**TASK DETAILS:**
All lines containing the string "redrawCanvas" must be copied from the entries.

**EXERCISE DATA:**
(** The colour a stroke gets from the tool settings. *)
Definition strokeColor (s : State) : string :=
  match currentTool s with
  | eraser => "#000000"
  | pen => currentColor s
  end.

Definition stopDrawing (s : State) : State :=
  if negb (isDrawing s) || (length (currentPath s) =? 0)%nat then s
  else
    let newPath :=
      {| points := currentPath s;
         color := strokeColor s;
         width := brushSize s;
         tool := currentTool s |} in
    s |> setUndoStack (fun prev => prev ++ [paths s])
      |> setRedoStack (fun _ => [])
      |> setPaths (fun prev => prev ++ [newPath])
      |> setCurrentPath (fun _ => [])
      |> setIsDrawing (fun _ => false).

Definition clearCanvas (s : State) : State :=
  s |> setUndoStack (fun prev => prev ++ [paths s])
    |> setRedoStack (fun _ => [])
    |> setPaths (fun _ => [])
    |> setCurrentPath (fun _ => []).

Definition undo (s : State) : State :=
  if (length (undoStack s) =? 0)%nat then s
  else
    let previousState := last (undoStack s) [] in
    s |> setRedoStack (fun prev => prev ++ [paths s])
      |> setPaths (fun _ => previousState)
      |> setUndoStack (fun prev => removelast prev).

Definition redo (s : State) : State :=
  if (length (redoStack s) =? 0)%nat then s
  else
    let nextState := last (redoStack s) [] in
    s |> setUndoStack (fun prev => prev ++ [paths s])
      |> setPaths (fun _ => nextState)
      |> setRedoStack (fun prev => removelast prev).

Definition adjustBrushSize (delta : Z) (s : State) : State :=
  s |> setBrushSize (fun prev => Z.max 1 (Z.min 50 (prev + delta))).

(** ** Rendering *)

Definition drawPath (ctx : Context2D) (path : DrawingPath) : Context2D :=
  if (length (points path) <? 2)%nat then ctx
  else
    match points path with
    | [] => ctx
    | p0 :: rest =>
        ctx |> beginPath
            |> set_strokeStyle (color path)
            |> set_lineWidth (width path)
            |> set_lineCap cap_round
            |> set_lineJoin join_round
            |> set_globalCompositeOperation
                 (match tool path with
                  | eraser => destination_out
                  | pen => source_over
                  end)
            |> moveTo (x p0) (y p0)
            |> fold_left (fun c p => lineTo (x p) (y p) c) rest
            |> stroke
    end.

(** The stroke being drawn, as [redrawCanvas] hands it to [drawPath]. *)
Definition currentDrawingPath (s : State) : DrawingPath :=
  {| points := currentPath s;
     color := strokeColor s;
     width := brushSize s;
     tool := currentTool s |}.

(** The effect of the component calls [redrawCanvas] after a render in
    which [paths], [currentPath] or a tool setting changed. *)
Definition redrawCanvas (s : State) (canvasRef : option Canvas)
    : option Canvas :=
  match canvasRef with
  | None => None
  | Some canvas =>
      let ctx := context canvas in
      let ctx := clearRect 0 0 (Canvas2D.width canvas) (height canvas) ctx in
      let ctx := fold_left drawPath (paths s) ctx in
      let ctx :=
        if (1 <? length (currentPath s))%nat
        then drawPath ctx (currentDrawingPath s)
        else ctx in
      Some (withContext canvas ctx)
  end.

(** ** Export *)

(** A file handed to the browser for download: the [download] attribute
    of the link and the canvas whose PNG encoding is its [href]. *)
Record Download := mkDownload {
  download : string;
  image : Canvas
}.

(** What [downloadImage] can reach: the component state, the mounted
    canvas and the downloads triggered so far. *)
Record World := mkWorld {
  state : State;
  canvasRef : option Canvas;
  downloads : list Download
}.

**RESULT:**
(** The stroke being drawn, as [redrawCanvas] hands it to [drawPath]. *)
(** The effect of the component calls [redrawCanvas] after a render in
Definition redrawCanvas (s : State) (canvasRef : option Canvas)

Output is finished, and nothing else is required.